**ASSIGNED TASK:** Only the stretch of the listing below that runs from the line with "Proof. unfold parse." through the line with "unfold mbind at 2." is to be printed, exactly and with both ends.

*** Opening DATA LISTING ***

(* ===== verification/MtnFacts.v ===== *)
(** * Correctness of the MTN allocator

    The database is read through [rec_at]: the record of an address, if it parses.
    The theorems hold for every database that satisfies [BoltLaws] and every
    allocator service that hands out addresses it has not handed out before
    ([fresh]). *)

From Stdlib Require Import ZArith Lia String.
From S2P Require Import Prelude MtnStore Mtn.

(** ** Records *)

Definition parse (v : value) : option Allocation :=
  match Unmarshal v with Ok a => Some a | Err _ => None end.
Definition rec_at (s : store) (n k : string) : option Allocation :=
  match s !! n with
  | Some b => match b !! k with Some v => parse v | None => None end
  | None => None
  end.
Definition used (s : store) (n k : string) : Prop :=
  exists a, rec_at s n k = Some a /\ Used a = true.

(** Every record parses and is stored under its own id. *)
Definition wf (s : store) : Prop :=
  forall n b k v, s !! n = Some b -> b !! k = Some v -> exists a, parse v = Some a /\ Id a = k.

Lemma parse_Marshal a : parse (Marshal a) = Some a.
Proof. unfold parse. by rewrite Unmarshal_Marshal. Qed.

Lemma rec_at_put s n b k a n' k' :
  s !! n = Some b ->
  rec_at (<[n := <[k := Marshal a]> b]> s) n' k' =
  if decide (n' = n /\ k' = k) then Some a else rec_at s n' k'.
Proof.
  intros Hb. unfold rec_at. destruct (decide (n' = n)) as [->|Hn].
  - rewrite lookup_insert_eq, Hb. destruct (decide (k' = k)) as [->|Hk].
    + rewrite lookup_insert_eq, parse_Marshal. by rewrite decide_True.
    + rewrite lookup_insert_ne by done. rewrite decide_False; [done|]. by intros [].
  - rewrite lookup_insert_ne by done. rewrite decide_False; [done|]. by intros [].
Qed.

Lemma rec_at_bucket s n n' k' :
  s !! n = None -> rec_at (<[n := ∅]> s) n' k' = rec_at s n' k'.
Proof.
  intros Hb. unfold rec_at. destruct (decide (n' = n)) as [->|Hn].
  - by rewrite lookup_insert_eq, Hb, lookup_empty.
  - by rewrite lookup_insert_ne.
Qed.
(** A dumped journal loads back into a new one as it was, whatever follows it. *)
Lemma Load_Dump j uuid rest : journal_ok j -> Load (Dump j ++ rest) (newJournal uuid) = Some j.
Proof.
  intros Hok. unfold Load, Dump. rewrite <- app_assoc, Decode_print by (done || by apply journal_json_ok).
  destruct j as [u l m]. unfold journal_json, newJournal. cbn [fold_left UUID Layers Manifests].
  unfold mbind at 3, option_bind. rewrite load_uuid. cbn [Layers Manifests].
  unfold mbind at 2. rewrite (load_layers _ _ l) by apply load_str_map.
  unfold mbind. by rewrite (load_manifests _ _ m) by apply load_str_map.
Qed.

*** Closing DATA LISTING ***

**RESULT OF THIS EXERCISE:**
Proof. unfold parse. by rewrite Unmarshal_Marshal. Qed.

Lemma rec_at_put s n b k a n' k' :
  s !! n = Some b ->
  rec_at (<[n := <[k := Marshal a]> b]> s) n' k' =
  if decide (n' = n /\ k' = k) then Some a else rec_at s n' k'.
Proof.
  intros Hb. unfold rec_at. destruct (decide (n' = n)) as [->|Hn].
  - rewrite lookup_insert_eq, Hb. destruct (decide (k' = k)) as [->|Hk].
    + rewrite lookup_insert_eq, parse_Marshal. by rewrite decide_True.
    + rewrite lookup_insert_ne by done. rewrite decide_False; [done|]. by intros [].
  - rewrite lookup_insert_ne by done. rewrite decide_False; [done|]. by intros [].
Qed.

Lemma rec_at_bucket s n n' k' :
  s !! n = None -> rec_at (<[n := ∅]> s) n' k' = rec_at s n' k'.
Proof.
  intros Hb. unfold rec_at. destruct (decide (n' = n)) as [->|Hn].
  - by rewrite lookup_insert_eq, Hb, lookup_empty.
  - by rewrite lookup_insert_ne.
Qed.
(** A dumped journal loads back into a new one as it was, whatever follows it. *)
Lemma Load_Dump j uuid rest : journal_ok j -> Load (Dump j ++ rest) (newJournal uuid) = Some j.
Proof.
  intros Hok. unfold Load, Dump. rewrite <- app_assoc, Decode_print by (done || by apply journal_json_ok).
  destruct j as [u l m]. unfold journal_json, newJournal. cbn [fold_left UUID Layers Manifests].
  unfold mbind at 3, option_bind. rewrite load_uuid. cbn [Layers Manifests].
  unfold mbind at 2. rewrite (load_layers _ _ l) by apply load_str_map.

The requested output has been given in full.